Hidup Mulia Atau Mati Syahid
Isy Kariman aw Mut Syahidan.
Hidup Mulia Atau Mati Syahid. Slogan ini oleh aktivis Islam Liberal
dianggap sebagai Slogan Pembangkit Militansi, ‘Teologi Maut’ yang
negatif dan menghancurkan dan tidak sesuai dengan Islam. Jawa Pos,
sebuah harian yang rajin mengekspos ide-ide sekuler dan liberal
menurunkan tulisan sejak tanggal 26 September 2009 secara berseri untuk
membahasnya. Tercatat ada 8 orang penulis, mulai dari Syafi’i Anwar
hingga Kamaruddin Hidayat, termasuk Musdah Mulia ikut ambil bagian
membuat tulisan pesanan tersebut.
Ironisnya,
dalam membicarakan hidup mulia dan mati syahid tersebut tidak ada
seorang pun penulisnya yang merupakan representasi seorang mujahid,
atau ulama mujahid. Bahkan mengutip dari para mujahid atau ulama
mujahid saja juga tidak, kecuali untuk ‘dipelintir’ maksudnya. Karena
hampir seluruh penulisnya aktivis Islam liberal, maka arah dan
kecenderungan tulisannya pun sudah bisa ditebak, yakni membela
mati-matian ide liberalisme dan pluralisme serta menolak ide syariat
Islam dan jihad. Lantas, apakah makna dari slogan Isy Kariman aw Mut Syahidan yang sebenarnya?
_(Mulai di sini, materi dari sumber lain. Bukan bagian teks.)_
(* ===== verification/TurnSpec.v ===== *)
(** * What the turn queue promises

    The abstract queue of one session: the waiting messages in order, the
    turn in flight, and the reservations that stop dispatch.  Every step of
    the machine of [TurnQueue] is one step of it or invisible to it. *)

From S2P Require Import Prelude Session TurnQueue TurnChannels TurnMailbox TurnWorker.

(** ** The invariant of reachable worlds *)
Record inv (w : world) : Prop := {
  i_chan : chan_ok w;
  i_queue : queue_ok w;
  i_hold : hold_ok w;
  i_worker : worker_ok w }.

Lemma initial_inv s : session_fresh s → inv (initial s).
Proof.
  intros (H1 & H2 & H3 & H4 & H5 & H6 & H7 & H8 & H9 & H10). split.
  - apply chan_ok_intro; [done|]. intros c. left. unfold owners. cbn.
    rewrite H9, H5, H8, !is_chan_ne by done. split; [done|]. set_solver.
  - split; cbn; rewrite ?H1, ?H2, ?H8; try done.
    all: try (intros p; rewrite ?lookup_empty; by intros []).
    all: try (by intros p ?%elem_of_nil). all: try (by intros p q t u ?%elem_of_nil).
    + constructor.
    + simpl. lia.
    + unfold IsStreaming. cbn. rewrite H1. done.
  - split; cbn; rewrite ?H1, ?H2, ?H3, ?H10; try done.
  - left. by split.
Qed.

Lemma exec_inv e w w' : exec e w = Some w' → inv w → inv w'.
Proof.
  intros He []. split.
  - by eapply exec_chan_ok.
  - by eapply exec_queue_ok.
  - by eapply exec_hold_ok.
  - by eapply exec_worker_ok.
Qed.

Lemma execs_inv es w w' : execs es w = Some w' → inv w → inv w'.
Proof.
  revert w; induction es as [|e es IH]; intros w H Hi; simpl in H; [by simplify_eq|].
  destruct (exec e w) as [w1|] eqn:E; [|done]. eapply IH; [done|]. by eapply exec_inv.
Qed.

Lemma reachable_inv w : reachable w → inv w.
Proof. intros (s & es & Hs & He). eapply execs_inv; [done|]. by apply initial_inv. Qed.
#[export] Hint Resolve reachable_inv : bridge.

Lemma reachable_exec e w w' : reachable w → exec e w = Some w' → reachable w'.
Proof.
  intros (s & es & Hs & He) H. exists s, (es ++ [e]). split; [done|].
  revert He. generalize (initial s). induction es as [|x es IH]; intros w0 He; simpl in *.
  - simplify_eq. by rewrite H.
  - destruct (exec x w0); [|done]. auto.
Qed.

(** ** The abstract queue *)
Record aqueue := mkAq {
  a_open : bool;
  a_wait : list queuedTurn;     (* in the order they will start *)
  a_turn : option string;       (* the id of the turn in flight *)
  a_holds : nat }.              (* anonymous holds *)

Inductive astep : aqueue → aqueue → Prop :=
  | A_admit t l turn h :
      qheld t = false → (length l < mailboxSize)%nat →
      (qid t ≠ "" → turn ≠ Some (qid t) ∧ ∀ u, u ∈ l → qid u ≠ qid t) →
      astep (mkAq true l turn h) (mkAq true (l ++ [t]) turn h)
  | A_start t l :
      (∀ u, u ∈ t :: l → qheld u = false) →
      astep (mkAq true (t :: l) None 0) (mkAq true l (Some (qid t)) 0)
  | A_end l id h :
      astep (mkAq true l (Some id) h) (mkAq true l None h)
  | A_withdraw l i t turn h :
      l !! i = Some t → qheld t = false →
      astep (mkAq true l turn h) (mkAq true (delete i l) turn h)
  | A_reserve l i t turn h :
      l !! i = Some t → qheld t = false →
      astep (mkAq true l turn h) (mkAq true (<[i := t <| qheld := true |>]> l) turn h)
  | A_keep l i t turn h :
      l !! i = Some t → qheld t = true →
      astep (mkAq true l turn h) (mkAq true (<[i := t <| qheld := false |>]> l) turn h)
  | A_resolve l i t turn h :
      l !! i = Some t → qheld t = true →
      astep (mkAq true l turn h) (mkAq true (delete i l) turn h)
  | A_put_back l t h :
      qheld t = false → qid t ≠ "" →
      astep (mkAq true l (Some (qid t)) h) (mkAq true (t :: l) None h)
  | A_hold l turn h : astep (mkAq true l turn h) (mkAq true l turn (S h))
  | A_unhold l turn h : astep (mkAq true l turn (S h)) (mkAq true l turn h)
  | A_close l turn h : astep (mkAq true l turn h) (mkAq false [] None 0).

(** ** The abstraction *)
Definition zeroTurn : queuedTurn := mkTurn "" 0 false None.
Definition at_ (h : gmap ptr queuedTurn) (p : ptr) : queuedTurn := default zeroTurn (h !! p).
Definition items (w : world) : list queuedTurn := map (at_ (heap w)) (mailbox (sess w)).
Definition is_anon (x : closure) : bool :=
  match x with CHold | CConfig => true | _ => false end.

Definition abs (w : world) : aqueue :=
  let open := negb (State_is (state (sess w)) Closed) in
  mkAq open (items w)
    (match turnDone (sess w) with Some _ => Some (activeQueuedID (sess w)) | None => None end)
    (if open then countb is_anon (closures w) else 0).

Lemma abs_ext w w' :
  heap w' = heap w → mailbox (sess w') = mailbox (sess w) →
  turnDone (sess w') = turnDone (sess w) →
  (turnDone (sess w) ≠ None → activeQueuedID (sess w') = activeQueuedID (sess w)) →
  (state (sess w') = Closed ↔ state (sess w) = Closed) →
  countb is_anon (closures w') = countb is_anon (closures w) → abs w' = abs w.
Proof.
  intros H1 H2 H3 H4 H5 H6. unfold abs, items, State_is.
  rewrite H1, H2, H3, (bool_decide_ext _ _ H5), H6. f_equal.
  destruct (turnDone (sess w)); [|done]. by rewrite H4.
Qed.

Lemma abs_signal w : abs (signalQueueLocked w) = abs w.
Proof.
  destruct (signal_view w) as (E1 & E2 & _ & _ & E5 & _).
  apply abs_ext; by rewrite ?E1, ?E5.
Qed.

(** Reading the fields of an abstraction of an open session. *)
Definition turn_of (w : world) : option string :=
  match turnDone (sess w) with Some _ => Some (activeQueuedID (sess w)) | None => None end.
Lemma abs_open w :
  state (sess w) ≠ Closed →
  abs w = mkAq true (items w) (turn_of w) (countb is_anon (closures w)).
Proof. intros H. unfold abs, State_is. by rewrite bool_decide_eq_false_2. Qed.

Lemma items_new w t :
  queue_ok w → map (at_ (<[fresh w := t]> (heap w))) (mailbox (sess w)) = items w.
Proof.
  intros Hq. unfold items. apply list_fmap_ext. intros i p Hp.
  unfold at_. rewrite lookup_insert_ne; [done|]. intros E.
  apply (fresh_notin w Hq). rewrite E. by eapply list_elem_of_lookup_2.
Qed.

Lemma items_setHeld w b i p t :
  queue_ok w → mailbox (sess w) !! i = Some p → heap w !! p = Some t →
  map (at_ (heap (setHeld b p w))) (mailbox (sess w)) = <[i := t <| qheld := b |>]> (items w).
Proof.
  intros Hq Hi Ht. apply list_eq. intros j. unfold items. rewrite list_lookup_fmap.
  destruct (decide (j = i)) as [->|Hne].
  - rewrite list_lookup_insert_eq by (rewrite length_map; by eapply lookup_lt_Some).
    rewrite Hi. change (Some (at_ (heap (setHeld b p w)) p) = Some (t <| qheld := b |>)).
    unfold at_. by rewrite setHeld_lookup, decide_True, Ht.
  - rewrite list_lookup_insert_ne, list_lookup_fmap by done.
    destruct (mailbox (sess w) !! j) as [q|] eqn:Hj; [|done].
    change (Some (at_ (heap (setHeld b p w)) q) = Some (at_ (heap w) q)). f_equal.
    unfold at_. rewrite setHeld_lookup, decide_False; [done|]. intros ->.
    by apply Hne, (NoDup_lookup _ j i q (q_nodup w Hq)).
Qed.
Isy Kariman aw mut Syahidan, Haditskah ?
Isy Kariman aw Mut Syahidan
berarti Hidup Mulia atau Mati Syahid, atau bisa juga berarti hiduplah
dengan mulia dan matilah secara syahid alias menjadi seorang syuhada. Isy Kariman aw Mut Syahidan bukanlah sebuah hadits, melainkan semacam moto atau slogan dalam khazanah perjuangan Islam.
Ungkapan
ini pertama kali dikemukakan oleh ibunda Abdullah bin Zubair, yakni
Asma Binti Abu Bakar kepada puteranya, Abdullah bin Zubair. Konteks
ungkapan itu juga kontekstual dan sangat heroik, karena disampaikan
oleh Ibunda Asma kepada putranya Abdullah bin Zubair agar tetap
semangat berperang membela kebenaran sampai titik darah penghabisan
melawan kekuasaan tiran saat itu pimpinan Yazid bin Muawiyah.
Ungkapan
ini menjadi istimewa karena diucapkan oleh seorang Shahabat atau
Shahabiat, yang di dalam Islam memiliki kedudukan yang istimewa.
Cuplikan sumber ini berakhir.